Lemma save_wp st t path s : replacing st t s ->
  mwp (let* err := act (AcSave (FromControlState path st)) (rc_saveAttach (FromControlState path st)) in
       do* require "" err in update_txn markValidated)
    (fun _ s' => valid st s' /\ rs_txn s' = markValidated t) (replacing st t) s.
Proof.
  intros Hm. apply mwp_bind, mwp_act. set (s1 := mkRState _ _ _ _).
  assert (replacing st t s1) as Hm1 by (apply replacing_act; [apply gt_saveAttach|done..]).
  apply mwp_bind, mwp_require; [intros _|done].
  destruct Hm1 as ([K1 K2 K3 K4 K5 K6 K7 K8 K9] & Hp & Ht).
  cbn. split; [|by rewrite <- Ht]. constructor; try done.
  - cbn in *. congruence.
  - exists path. apply (performed_new _ s).
Qed.

Lemma apply_dataplane_wp opts st s : early s ->
  (guarded = true -> loads (BuildNftPlan st []) (gt_tables (rs_world s)) /\
     (rc_guardRuntime (W := W) = true -> tx_runtime (rs_txn s) = true)) ->
  (mode_none cfg = true -> no_project (gt_tables (rs_world s))) ->
  mwp (apply_dataplane opts st)
    (fun _ s' => valid st s' /\ rs_txn s' = markValidated (startMutation (rs_txn s)))
    (replacing st (startMutation (rs_txn s))) s.
Proof.
  intros [K1 K2 K3 K4 K5 K6 K7 K8 K9] Hg Hnone. unfold apply_dataplane. apply mwp_bind.
  set (t := startMutation (rs_txn s)).
  set (s0 := mkRState (rs_world s) t (rs_status s) (rs_trace s)).
  apply mwp_update. fold t s0.
  assert (mutating st s0) as Hm0 by (constructor; cbn; auto; intros; by apply Hg).
  apply mwp_bind, mwp_act. set (s1 := mkRState _ _ _ _). assert (replacing st t s1) as Hm1.
  { split_and!; [apply mutating_act; [apply gt_rc_Apply| |done|done]|apply performed_new|done]. cbn. auto. }
  apply mwp_bind, mwp_require; [intros _|done].
  apply mwp_bind, mwp_call, mwp_bind.
  eapply mwp_mono; [apply health_wp, replacing_call, Hm1; apply gt_status| |done]. intros ? s2 Hm2.
  apply mwp_bind. eapply mwp_mono; [exact (load_attach_wp _ _ _ Hm2)| |done]. intros previous s3 Hm3.
  apply mwp_bind. eapply mwp_mono; [exact (detach_stale_wp _ _ _ _ Hm3)| |done]. intros ? s4 Hm4.
  exact (save_wp _ _ _ _ Hm4).
Qed.

(** *** The end of a reload *)

(** The new dataplane runs, and the guard is gone. *)
Record finished (st : State) s : Prop := {
  fi_events : Forall event_ok (rs_trace s);
  fi_apply : performed (AcApply st) s;
  fi_save : exists path, performed (AcSave (FromControlState path st)) s;
  fi_gone : guarded = true -> no_project (gt_tables (rs_world s));
  fi_resumed : guarded = true -> rc_guardRuntime (W := W) = true -> exists lease, performed (AcResume lease) s
}.

Lemma Forall_snoc {A} (P : A -> Prop) l x : Forall P l -> P x -> Forall P (l ++ [x]).
Proof. intros Hl Hx. apply Forall_app. by repeat constructor. Qed.

(** Resuming once nothing of the project is left. *)
Lemma resume_wp prefix st s : valid st s -> no_project (gt_tables (rs_world s)) ->
  mwp (resume prefix) (fun _ s' => finished st s' /\ Forall event_ok (rs_trace s'))
    (fun s' => valid st s' /\ rs_txn s' = rs_txn s) s.
Proof.
  intros [K1 K2 K3 K4 K5 K6 K7 [path K8]] Hn. unfold resume. apply mwp_bind. cbn. apply mwp_bind, mwp_act.
  assert (Forall event_ok (rs_trace s ++ [mkEvent (AcResume (tx_lease (rs_txn s))) (rs_world s) (rs_txn s)])) as Hev.
  { apply Forall_snoc; [done|]. cbn. auto 6. }
  apply mwp_bind, mwp_require; intros _; cbn.
  - split; [|done]. constructor; cbn; rewrite ?gt_Resume; try done; [by apply performed_app|exists path; by apply performed_app|].
    intros _ _. eexists. apply (performed_new _ s).
  - split; [|done]. constructor; cbn; rewrite ?gt_Resume; try done; [by apply performed_app|exists path; by apply performed_app].
Qed.

Lemma lower_guard_wp st s : valid st s -> (guarded = true -> rc_guardRuntime (W := W) = true -> tx_runtime (rs_txn s) = true) ->
  mwp lower_guard (fun _ => finished st) (valid st) s.
Proof.
  intros [K1 K2 K3 K4 K5 K6 K7 [path K8]] Hrun. unfold lower_guard. apply mwp_bind, mwp_act.
  pose proof (gt_Cleanup (rs_world s) K1) as Hg.
  destruct (ge_Cleanup (rs_world s)) as [[o err] w']. cbn [fst snd]. destruct Hg as [G1 G2 G3 G4 G5].
  apply mwp_bind, mwp_update, mwp_bind. cbn. apply mwp_bind. set (s' := mkRState w' _ _ _).
  assert (tx_cleanupProvedAbsent (rs_txn s') = true -> no_project (gt_tables w')) as Habs.
  { cbn. case_bool_decide as Ho; [intros _|done]. by rewrite Ho in G5. }
  assert (valid st s') as Hv.
  { constructor; cbn; try done; [|by apply performed_app|exists path; by apply performed_app].
    apply Forall_snoc; [done|]. cbn. by left. }
  apply mwp_require; [intros _|done]. apply mwp_bind. cbn [get_txn mwp].
  change (mwp (W := W) (if negb (tx_cleanupProvedAbsent (rs_txn s')) then mfail "cleanup startup guard returned kernel state"
    else when (tx_runtime (rs_txn s')) (resume "resume resident dataplane after startup guard: "))
    (fun _ => finished st) (valid st) s').
  destruct (tx_cleanupProvedAbsent (rs_txn s')) eqn:Hc; [cbn [negb]|done].
  apply mwp_when; intros Hr.
  - eapply mwp_mono; [exact (resume_wp _ _ _ Hv (Habs eq_refl))|by intros ? ? [? _]|by intros ? [? _]].
  - destruct Hv as [V1 V2 V3 V4 V5 V6 V7 V8]. constructor; auto.
    intros Hgd Hrt. specialize (Hrun Hgd Hrt). by rewrite (Hrun : tx_runtime (rs_txn s') = true) in Hr.
Qed.

(** *** The body *)

(** A plan is loaded and the runtime quiesced, if the mode asks for it. *)
Definition armed (p : NftPlan) s : Prop :=
  early s /\ (guarded = true -> loads p (gt_tables (rs_world s)) /\
    (rc_guardRuntime (W := W) = true -> tx_runtime (rs_txn s) = true)).
(** Where a failed body may stop. *)
Definition stopped s : Prop :=
  early s \/ (exists st t, replacing st t s) \/ (exists st, valid st s).

Lemma armed_stopped p s : armed p s -> stopped s.
Proof. intros [? _]. by left. Qed.

Lemma observed_marks_wp p wgs s : armed p s ->
  mwp (observedRuntimeFwmarks wgs) (fun _ => armed p) stopped s.
Proof.
  revert s. induction wgs as [|wg wgs IH]; intros s Hs; [done|]. cbn [observedRuntimeFwmarks].
  apply mwp_bind, mwp_call. set (s1 := mkRState _ _ _ _). assert (armed p s1) as Hs1.
  { destruct Hs as [He Ha]. split; [by apply early_call; [apply gt_ctx|]|]. cbn. by rewrite gt_ctx. }
  destruct (rc_ctx (rs_world s)).1; [done|]. apply mwp_bind, mwp_lift; [intros mark _|by eapply armed_stopped].
  apply mwp_bind. eapply mwp_mono; [exact (IH _ Hs1)| |done]. done.
Qed.

Lemma arm_wp st marks s : early s ->
  mwp (when guarded (raise_guard (BuildNftPlan st marks))) (fun _ => armed (BuildNftPlan st marks)) stopped s.
Proof.
  intros He. apply mwp_when; [intros Hg|intros Hg; split; [done|by rewrite Hg]].
  eapply mwp_mono; [exact (raise_guard_wp st marks _ He)| |by left]. intros ? s' (He' & Hl & Hr). by split.
Qed.

Lemma rearm_wp b what p st marks s : armed p s -> (guarded = false -> b = false) ->
  mwp (if b then expand_guard what p (BuildNftPlan st marks) else mret p) (fun p' => armed p') stopped s.
Proof.
  intros [He Ha] Hb. destruct b; [|done].
  destruct guarded eqn:Hg; [|by specialize (Hb eq_refl)]. destruct (Ha eq_refl) as [Hl Hr].
  eapply mwp_mono; [exact (expand_guard_wp what _ st marks _ He Hl)| |by left].
  intros p' s' (He' & Hl' & _ & Ht). split; [done|]. intros _. by rewrite Ht.
Qed.

Lemma observe_wp b p gst wgs s : armed p s -> (guarded = false -> b = false) ->
  mwp (if b then
         let* marks := observedRuntimeFwmarks wgs in
         expand_guard "expand startup guard for observed runtime fwmarks" p (BuildNftPlan gst marks)
       else mret p) (fun p' => armed p') stopped s.
Proof.
  intros Ha Hb. destruct b eqn:Eb; [|done]. apply mwp_bind.
  eapply mwp_mono; [exact (observed_marks_wp _ wgs _ Ha)| |done]. intros marks s1 Ha1.
  exact (rearm_wp true _ _ _ _ _ Ha1 Hb).
Qed.

(** Immediately before the dataplane is replaced. *)
Lemma cover_wp p st s : armed p s ->
  mwp (when guarded (do* expand_guard "expand startup guard for runtime fwmarks" p (BuildNftPlan st []) in mret tt))
    (fun _ => armed (BuildNftPlan st [])) stopped s.
Proof.
  intros [He Ha]. apply mwp_when; [intros Hg|intros Hg; split; [done|by rewrite Hg]].
  destruct (Ha Hg) as [Hl Hr]. apply mwp_bind.
  eapply mwp_mono; [exact (expand_guard_wp _ _ st [] _ He Hl)| |by left].
  intros ? s' (He' & _ & Hl' & Ht). split; [done|]. intros _. by rewrite Ht.
Qed.

(** What the mode "none" asks for. *)
Definition cleared s : Prop := mode_none cfg = true -> no_project (gt_tables (rs_world s)).

Lemma none_wp prefix p s : armed p s ->
  mwp (when (mode_none cfg) (preflightNoNFTStartupGuard prefix))
    (fun _ s' => armed p s' /\ cleared s') stopped s.
Proof.
  intros [He Ha]. apply mwp_when; intros Hm; [|split; [done|by unfold cleared; rewrite Hm]].
  eapply mwp_mono; [exact (preflight_wp prefix _ He)| |by left]. intros ? s' (He' & Hn & Ht).
  split; [split; [done|]|by intros _]. intros Hg. exfalso. revert Hg Hm.
  unfold guarded, shouldApplyStartupGuard, mode_none. intros [Hg _]%andb_prop Hm.
  apply String.eqb_eq in Hg, Hm. by rewrite Hg in Hm.
Qed.

Lemma replace_wp opts p st s : armed p s -> p = BuildNftPlan st [] -> cleared s ->
  mwp (do* apply_dataplane opts st in do* when guarded lower_guard in mret (mkReloadResult st guarded guarded))
    (fun r => finished (rr_State r)) stopped s.
Proof.
  intros [He Ha] -> Hn. apply mwp_bind.
  eapply mwp_mono; [exact (apply_dataplane_wp opts st s He Ha Hn)| |by right; left; eauto].
  intros ? s1 [Hv Ht]. apply mwp_bind, mwp_when; intros Hg.
  - assert (guarded = true -> rc_guardRuntime (W := W) = true -> tx_runtime (rs_txn s1) = true) as Hrun.
    { intros _. rewrite Ht. cbn. by apply Ha. }
    eapply mwp_mono; [exact (lower_guard_wp _ _ Hv Hrun)|done|right; right; eauto].
  - destruct Hv as [V1 V2 V3 V4 V5 V6 V7 V8]. by constructor; rewrite ?Hg.
Qed.

Lemma reload_body_wp opts s : ro_DryRun opts = false -> early s ->
  mwp (reload_body opts cfg) (fun r => finished (rr_State r)) stopped s.
Proof.
  intros Hdry He. unfold reload_body. rewrite Hdry. cbn [negb andb]. fold guarded.
  apply mwp_bind. eapply (mwp_mono _ (fun _ => early) _ stopped).
  { apply mwp_when; [intros _|done]. eapply mwp_mono; [exact (preflight_wp _ _ He)|by intros ? ? [? _]|by left]. }
  2: done.
  intros ? s1 He1. apply mwp_bind, mwp_lift; [intros gst _|by left].
  apply mwp_bind, mwp_lift; [intros ? _|by left]. apply mwp_bind, mwp_require; intros _; [|by left].
  apply mwp_bind. eapply (mwp_mono _ (fun _ s' => s' = s1) _ stopped).
  { cbn [when]. apply mwp_require; [done|by left]. }
  2: done.
  intros ? ? ->. apply mwp_bind. eapply mwp_mono; [exact (arm_wp gst [] _ He1)| |done]. intros ? s2 Ha2.
  apply mwp_bind. eapply mwp_mono; [refine (observe_wp _ _ _ _ _ Ha2 _); by intros ->| |done].
  intros p s3 Ha3. apply mwp_bind, mwp_lift; [intros st _|by eapply armed_stopped].
  apply mwp_bind, mwp_lift; [intros ? _|by eapply armed_stopped].
  apply mwp_bind. eapply mwp_mono; [exact (cover_wp _ st _ Ha3)| |done]. intros ? s4 Ha4.
  apply mwp_bind. eapply mwp_mono; [exact (none_wp _ _ _ Ha4)| |done]. intros ? s5 [Ha5 Hn5].
  exact (replace_wp opts _ _ _ Ha5 eq_refl Hn5).
Qed.

(** *** The failure path *)

(** A failed reload that had begun to replace the dataplane and did not validate
    it keeps the barrier of the state it was replacing. *)
Record settled s : Prop := {
  se_events : Forall event_ok (rs_trace s);
  se_barrier : tx_dataplaneMutationStarted (rs_txn s) = true -> tx_dataplaneValidated (rs_txn s) = false ->
    exists st, performed (AcApply st) s /\ Forall calm (rs_trace s) /\
      (guarded = true -> loads (BuildNftPlan st []) (gt_tables (rs_world s)))
}.

(** The last step: the runtime is resumed only where that is safe. *)
Definition resume_last (err : error) : M W error :=
  let* t := get_txn in
  if shouldResumeAfterFailure t then
    fun s => match resume "" s with
             | (Ret _, s) => (Ret err, s)
             | (Fail e, s) => (Ret (err +:+ newline +:+
                 "resume resident dataplane after failed startup guard transaction: " +:+ e), s)
             | (Panic, s) => (Panic, s)
             end
  else mret err.

Lemma resume_last_wp err s : settled s -> tx_resumed (rs_txn s) = false ->
  (tx_dataplaneValidated (rs_txn s) = true -> tx_normalCleanup (rs_txn s) = true ->
     tx_cleanupProvedAbsent (rs_txn s) = true -> no_project (gt_tables (rs_world s))) ->
  (tx_dataplaneMutationStarted (rs_txn s) = false -> tx_observation (rs_txn s) = ObservationAbsent ->
     no_project (gt_tables (rs_world s))) ->
  mwp (resume_last err) (fun _ => settled) settled s.
Proof.
  intros [K1 K2] Hres Hv He. unfold resume_last. apply mwp_bind. cbn [get_txn mwp].
  destruct (shouldResumeAfterFailure (rs_txn s)) eqn:Hs; [|by constructor].
  assert ((tx_dataplaneValidated (rs_txn s) = true \/
           tx_dataplaneMutationStarted (rs_txn s) = false /\ tx_barrierFresh (rs_txn s) = true) /\
          no_project (gt_tables (rs_world s))) as [Hc Hn].
  { revert Hs Hv. unfold shouldResumeAfterFailure. rewrite Hres.
    destruct (tx_runtime _); [|done]. cbn [negb orb].
    destruct (tx_dataplaneValidated _ && tx_normalCleanup _ && tx_cleanupProvedAbsent _) eqn:Ev.
    { apply andb_prop in Ev as [[-> ->]%andb_prop ->]. auto. }
    destruct (tx_barrierFresh _); [cbn [negb]|done].
    destruct (tx_dataplaneMutationStarted (rs_txn s)); [done|]. case_bool_decide; [auto|done]. }
  assert (forall w t, tx_dataplaneMutationStarted t = tx_dataplaneMutationStarted (rs_txn s) ->
     tx_dataplaneValidated t = tx_dataplaneValidated (rs_txn s) ->
     settled (mkRState w t (rs_status s)
       (rs_trace s ++ [mkEvent (AcResume (tx_lease (rs_txn s))) (rs_world s) (rs_txn s)]))) as Hset.
  { intros w t Ht1 Ht2. constructor; cbn [rs_trace rs_txn].
    - apply Forall_snoc; [done|]. cbn. auto.
    - rewrite Ht1, Ht2. intros. destruct Hc as [Hc|[Hc _]]; congruence. }
  unfold mwp, resume, mbind_M, act, call. cbn.
  destruct (rc_Resume (tx_lease (rs_txn s)) (rs_world s)) as [[e|] w']; cbn; by apply Hset.
Qed.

════════

** Task to complete **
In the entries above, find the line holding "Lemma observed_marks_wp p" and the line holding "revert s. induction"; print both of them and every line between, exactly, and nothing else.

** Response to this task **
Lemma observed_marks_wp p wgs s : armed p s ->
  mwp (observedRuntimeFwmarks wgs) (fun _ => armed p) stopped s.
Proof.
  revert s. induction wgs as [|wg wgs IH]; intros s Hs; [done|]. cbn [observedRuntimeFwmarks].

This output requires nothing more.